Links to downloadable journal articles


This thread might get messy, but hopefully it is useful. I'd like this thread to be a place where anyone can supply a citation, link (hopefully a free download), and short description of relevant peer-reviewed journal articles that are relevant to dart frog keeping. I'll start. This is the...




www.dendroboard.com


----------



## Imatreewaterme (May 19, 2021)

Sorry to resurrect this old thread and for all the questions. I observe my frogs often but am still puzzled.

Do juveniles respond differently to calling depending on their sex? 

I have not seen the juvenile frog following my confirmed male around since I posted this. As a matter of fact not seen them interacting at all since then.

Could the juvenile following have been only related to the frogs becoming acquainted with each other? Is this something that happens often?

These frogs tend to spend time in different areas. The male stays in the up off the ground most of the time. The other frog stays on the ground in the leaves most often. Could the frogs staying separated indicate both are the same sex?

Ricky


----------



## Chris S (Apr 12, 2016)

It could be a juvenile - I've found froglets in the tanks are left completely alone by actively courting pairs/trios, whereas adult frogs are often times aggressively engaged.

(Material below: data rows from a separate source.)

(** C6: user code is confined to its pages.  A process gets its page directory from
    [setupkvm], links no shared regions, and then grows, shrinks and stores to any
    addresses in user mode, while the kernel takes pages for other purposes, writes to
    them and frees them.  Whatever the order of these events, every byte outside the
    pages that were free at the start (the kernel and whatever it had allocated) is as
    it was, every page that the kernel has taken since holds exactly what the kernel
    wrote there, the free list is intact, and above its size the process has mapped
    nothing but the kernel's own entries.  A load in user mode faults or returns a value
    that depends on no memory outside the pages of the process. *)
Theorem user_isolation s0 fl0 es :
  kst_ok s0 fl0 -> Forall act_ok es ->
  wp (process_life es) (fun '(d, (sz, held)) s => d <> 0 ->
    (exists fl, kst_ok s fl /\ forall q, q ∈ fl -> q ∈ fl0 /\ (q ∉ held.*1) /\ ~ space_page (k_mem s) d q) /\
    (forall a, (forall q, q ∈ fl0 -> ~ in_page q a) -> ld8 (k_mem s) a = ld8 (k_mem s0) a) /\
    (forall i p bs, held !! i = Some (p, bs) -> page_bytes (k_mem s) p = bs /\ ~ space_page (k_mem s) d p) /\
    (forall va, PGROUNDUP sz <= va < W32 -> present (lookup_pte (k_mem s) d va) = true -> KERNBASE <= va /\ lookup_pte (k_mem s) d va = kernel_pte va) /\
    (forall m va, in_user_mode m -> is_u32 va ->
      match load32 va (user_running m d (k_mem s)) with
      | Ret w _ => forall r, (forall q a, space_page (k_mem s) d q -> in_page q a -> ld8 r a = ld8 (k_mem s) a) -> load32 va (user_running m d r) = Ret w (user_running m d r)
      | Undef _ => True
      | _ => False
      end)) s0.
Proof.
  intros Hk Hes. unfold process_life. apply wp_bind. eapply wp_mono; [by apply life_start|]. intros d s [[-> _]|(Hd & fl & Hl & _)]; [apply wp_ret; done|].
  rewrite (proj2 (Z.eqb_neq _ _) Hd). apply wp_bind. eapply wp_mono; [by apply (life_run s0 fl0 d es (0, []) s fl)|]. intros [sz held] s1 (fl1 & Hl1). apply wp_ret. intros _.
  pose proof Hl1 as [Hok Hw Hsz He Hh Hdi Hke Hf Ho]. simpl in *. split; [|split; [done|split; [|split]]].
  - exists fl1. split; [by destruct Hok as [[? _] _]|]. intros q Hq. split; [apply Hf; by left|]. split; [intros Hin; by destruct (Hh q Hin) as (_ & ? & _)|].
    intros Hs. by destruct (space_page_ok s1 fl1 d q Hok Hs).
  - intros i p bs E. split; [by apply (Hke i)|]. by apply Hh, (held_in held i p bs).
  - intros va Hva Hp. destruct (Z.lt_ge_cases va KERNBASE); [by rewrite He in Hp by lia|]. split; [done|]. apply Hw; [lia|done].
  - intros m va [Hpg Hc] Hva. exact (user_load s1 fl1 d (user_running m d (k_mem s1)) va Hok (life_walled _ _ _ _ _ _ Hl1) eq_refl (conj Hpg eq_refl) Hc Hva).
Qed.
End user.
(** [initcode] are the bytes of the first program. *)
Definition userinit (initcode : list Z) : M (ps F) unit :=
  let! p := allocproc in
  modify (set_s_initproc p) >>>
  if p =? -1 then undef "userinit: null proc" else
  let! pgdir := kmem setupkvm in
  setp p (set_p_pgdir pgdir) >>>
  if pgdir =? 0 then panic "userinit: out of memory?" else
  kmem (inituvm pgdir initcode) >>>
  setp p (set_p_sz PGSIZE) >>>
  let! tf := gets (fun s => p_tf (getp p s)) in
  kmem (memset_m tf 0 TF_SIZE) >>>
  kmem (store16 (tf + TF_CS) (Z.lor (Z.shiftl SEG_UCODE 3) DPL_USER)) >>>
  kmem (store16 (tf + TF_DS) (Z.lor (Z.shiftl SEG_UDATA 3) DPL_USER)) >>>
  kmem (store16 (tf + TF_ES) (Z.lor (Z.shiftl SEG_UDATA 3) DPL_USER)) >>>
  kmem (store16 (tf + TF_SS) (Z.lor (Z.shiftl SEG_UDATA 3) DPL_USER)) >>>
  kmem (store (tf + TF_EFLAGS) FL_IF) >>>
  kmem (store (tf + TF_ESP) PGSIZE) >>>
  kmem (store (tf + TF_EIP) 0) >>>
  setp p (fun q => set_p_name (safestrcpy (p_name q) (lit "initcode") 16) q) >>>
  let! cwd := fs (namei (lit "/")) in
  setp p (set_p_cwd cwd) >>>
  acquire ptable_lock >>>
  setp p (set_p_state RUNNABLE) >>>
  release ptable_lock.

(** [switchuvm] at the end loads the processor's registers only. *)
Definition growproc (n : Z) : M (ps F) Z :=
  let! cur := myproc in
  let! p := gets (getp cur) in
  let sz := p_sz p in
  if 0 <? n then
    let! sz' := kmem (allocuvm (p_pgdir p) sz (u32 (sz + n))) in
    if sz' =? 0 then ret (-1) else
    setp cur (set_p_sz sz') >>> ret 0
  else if n <? 0 then
    let! sz' := kmem (deallocuvm (p_pgdir p) sz (u32 (sz + n))) in
    if sz' =? 0 then ret (-1) else
    setp cur (set_p_sz sz') >>> ret 0
  else
    setp cur (set_p_sz sz) >>> ret 0.

(** [for(i = 0; i < NOFILE; i++)]: duplicate the open files of the parent. *)
Fixpoint fork_files (ofs : list Z) (np i : Z) : M (ps F) unit :=
  match ofs with
  | [] => ret tt
  | f :: ofs' =>
      (if f =? 0 then ret tt else
       let! g := fs (filedup f) in
       setp np (fun p => set_p_ofile (aset (p_ofile p) i g) p)) >>>
      fork_files ofs' np (i + 1)
  end.

(** The loop over the shared structures: true when it ends at an entry of size
    0, false when it runs past the last entry. *)
Fixpoint fork_shared (shs : list shared) (np i : Z) : M (ps F) bool :=
  if 9 <? i then ret false else
  match shs with
  | [] => ret false
  | sh :: shs' =>
      if sh_sz sh =? 0 then ret true else
      setp np (fun p => set_p_shared (aset (p_shared p) i sh) p) >>>
      fork_shared shs' np (i + 1)
  end.
(* ===== verification/Userinit.v ===== *)
(** * The first process

    [inituvm] and [userinit]: the process that the kernel makes out of nothing, with
    the program initcode at address 0 and a frame that starts it in user mode. *)

From Stdlib Require Import ZArith Lia.
From stdpp Require Import base gmap list strings.
From S2P Require Import Prelude Mmu Mem CString Spinlock Kalloc Vm VmTables VmSpace VmGrow VmCopy VmProps Proc ProcLemmas X86 Desc TrapAsm UserMem.

(** ** [inituvm] *)

Section inituvm.
Context `{Linker}.

(** Page 0 holds the program and zeros. *)
Definition program_page (m : mem) (d : Z) (init : list Z) : Prop :=
  forall va, 0 <= va < 4096 -> PTE_FLAGS (lookup_pte m d va) = 7 /\ present (lookup_pte m d va) = true /\
    ld8 m (frame m d va + va) = u8 (default 0 (init !! Z.to_nat va)).

Lemma memset_page_in m p a : in_page p a -> ld8 (memset m p 0 4096) a = 0.
Proof. unfold in_page. intros Ha. rewrite ld8_memset by lia. by rewrite (proj2 (Z.leb_le _ _)), (proj2 (Z.ltb_lt _ _)) by lia. Qed.

Lemma page_bytes m p init va :
  0 <= va < 4096 -> (forall b, in_page p b -> ld8 m b = 0) -> ld8 (stbytes m p init) (p + va) = u8 (default 0 (init !! Z.to_nat va)).
Proof.
  intros Hva Hz. destruct (init !! Z.to_nat va) as [x|] eqn:E.
  - replace va with (Z.of_nat (Z.to_nat va)) at 1 by lia. by apply ld8_stbytes_in.
  - rewrite ld8_stbytes_out; [apply Hz; unfold in_page; lia|]. apply lookup_ge_None in E. lia.
Qed.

It could also be that the frog is the same sex and just keeping its distance from another calling male. If there is no female in the tank, the calls are exploratory mating calls. A mature female will most times react to it.


----------



## Imatreewaterme (May 19, 2021)

Chris S said:


> It could be a juvenile - I've found froglets in the tanks are left completely alone by actively courting pairs/trios, whereas adult frogs are often times aggressively engaged.
> 
> It could also be that the frog is the same sex and just keeping its distance from another calling male. If there is no female in the tank, the calls are exploratory mating calls. A mature female will most times react to it.


I believe the frog let morphed in late May, so I have a few months before maturity right?

My calling male is still rather shy and each frog is active during different times of the day. I think that is another reason they don't come into contact with each other. 

I tried playing a recording of imitators calling on my phone and neither frog responded, haha.

I got each frog from a different breeder. Is this the reason for them being active at different times of the day, or is it just the personality of the frog?

It would be a shame to have two males. That would likely mean I'd have to give up one, and I've grown quite fond of each of them.

Ricky


----------



## Chris S (Apr 12, 2016)

Two males can live together perfectly fine, as long as there is no female there.


----------



## Imatreewaterme (May 19, 2021)

Chris S said:


> Two males can live together perfectly fine, as long as there is no female there.


Good to know thanks.

I would love to see some courting, but time will tell I suppose.

I believe you mentioned you had groups of imitators in the past. Any chance a 2.1 would work?

Ricky


----------



## Chris S (Apr 12, 2016)

Imatreewaterme said:


> Good to know thanks.
> 
> I would love to see some courting, but time will tell I suppose.
> 
> ...


I haven't had good luck with multiple males in one enclosure. It usually leads to the removal of one.


----------



## Imatreewaterme (May 19, 2021)

Chris S said:


> I haven't had good luck with multiple males in one enclosure. It usually leads to the removal of one.


If both were males how likely would they both call? Would one usually not call until separated?

Ricky


----------



## Chris S (Apr 12, 2016)

Imatreewaterme said:


> If both were males how likely would they both call? Would one usually not call until separated?
> 
> Ricky


Typically just the dominant male would call.


----------



## Imatreewaterme (May 19, 2021)

Chris S said:


> Typically just the dominant male would call.


I started playing some imitator Varadero calls on my phone, and the little frog seemed to follow the sound.

Is this an indicator of a female?

Ricky


----------



## Chris S (Apr 12, 2016)

It's an indicator he likes your phone!


----------